Le 15 janvier, le gars me proposait pourtant son amitié. Je ne le connaissais pas, comme la plupart des autres, et je marquai un certain temps à répondre, sous l’impulsion d’une rébellion un peu puérile, je le reconnais. Ce sera d’ailleurs un Faceblokoeur qui me remettra à l’ordre, petite décharge à l’appui sur mon ardoise ; en effet, au-delà de 10 amis communs (nous en avions 11), il n’est plus permis d’écarter une invitation.
Bizarre tout de même que le gardien des réseaux n’ait pas été au fait de son décès !

Le 7 février, alors que je suis de sortie, c’est Marylin – mon escort girl du moment - qui m’avertit du passage de son hologramme, dans ma cuisine ! « Cet homme est étrange, bizarre ! », me dira-t-elle, sans que je puisse tirer un seul mot de plus de cette bavarde invétérée. La ligne du temps de Timothy ne m’avait à l’époque pas appris grand-chose : neuro-linguiste né en 1982, en couple avec Patty Rivière.

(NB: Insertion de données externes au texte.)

Definition closing (c : Client) : Prop := cl_control c = ApiClosing \/ cl_control c = ApiClosed.

(** No session: nothing published, nothing attached. *)
Definition no_session (c : Client) : Prop := cl_snapshot c = 0 /\ Valid (cl_session c) = false.

(** A session is attached and published under its id. *)
Definition has_session (c : Client) : Prop :=
  cl_snapshot c <> 0 /\ Valid (cl_session c) = true /\ cl_workersRunning c = true.

Definition core (c : Client) : Prop :=
  w_held (cl_world c) = ∅ /\ (cl_control c = ApiOpen -> cl_workersRunning c = true).

Definition live (c : Client) : Prop :=
  core c /\ (no_session c \/ (has_session c /\ cl_lifecycle c = Active /\ cl_cooldownUntilMs c = 0)).

(** Facts that hold from some point of an operation on. *)
Inductive phase : Type := AnyTime | Preparing | Started | Stopping | Finished.

Definition phase_ok (ph : phase) (c : Client) : Prop :=
  match ph with
  | AnyTime => True
  | Preparing => cl_workersRunning c = false
  | Started => cl_workersRunning c = true \/ closing c
  | Stopping => closing c
  | Finished => closing c /\ no_session c
  end.

Definition inv (ph : phase) (c : Client) : Prop := live c /\ phase_ok ph c.

(** ** Operations that do not touch what the invariant is about *)

Definition same_live (c c' : Client) : Prop :=
  w_held (cl_world c') = w_held (cl_world c) /\ cl_snapshot c' = cl_snapshot c /\
  cl_session c' = cl_session c /\ cl_lifecycle c' = cl_lifecycle c /\
  cl_cooldownUntilMs c' = cl_cooldownUntilMs c /\ cl_control c' = cl_control c /\
  cl_workersRunning c' = cl_workersRunning c.

(** A predicate that only looks at those. *)
Class LiveStable (P : Client -> Prop) : Prop := live_stable c c' : same_live c c' -> P c -> P c'.

#[export] Instance stable_and P Q `{!LiveStable P, !LiveStable Q} : LiveStable (fun c => P c /\ Q c).
Proof. intros c c' Hs [? ?]. split; by eapply live_stable. Qed.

Et trois jours plus tard, le mort me répondait un « oui » laconique à ma question de savoir s’il avait voulu me rencontrer. 

Quelque chose ne cadrait pas non plus avec mes investigations du jour : Patty Rivière n’existait plus que dans les archives, disparue il y a deux ans à l’âge canonique de…  96 ans !
« Vous avez toute la fin de semaine pour plancher sur le sujet, Monsieur Topo’ ! », m’avait averti le Gog+ en me montrant son grand dos blanc. Je savais qu’il serait tenace. Mais je savais également que tant qu’il s’entêterait à propos de Timothy, j’y gagnerais en répit avec mon application temporelle !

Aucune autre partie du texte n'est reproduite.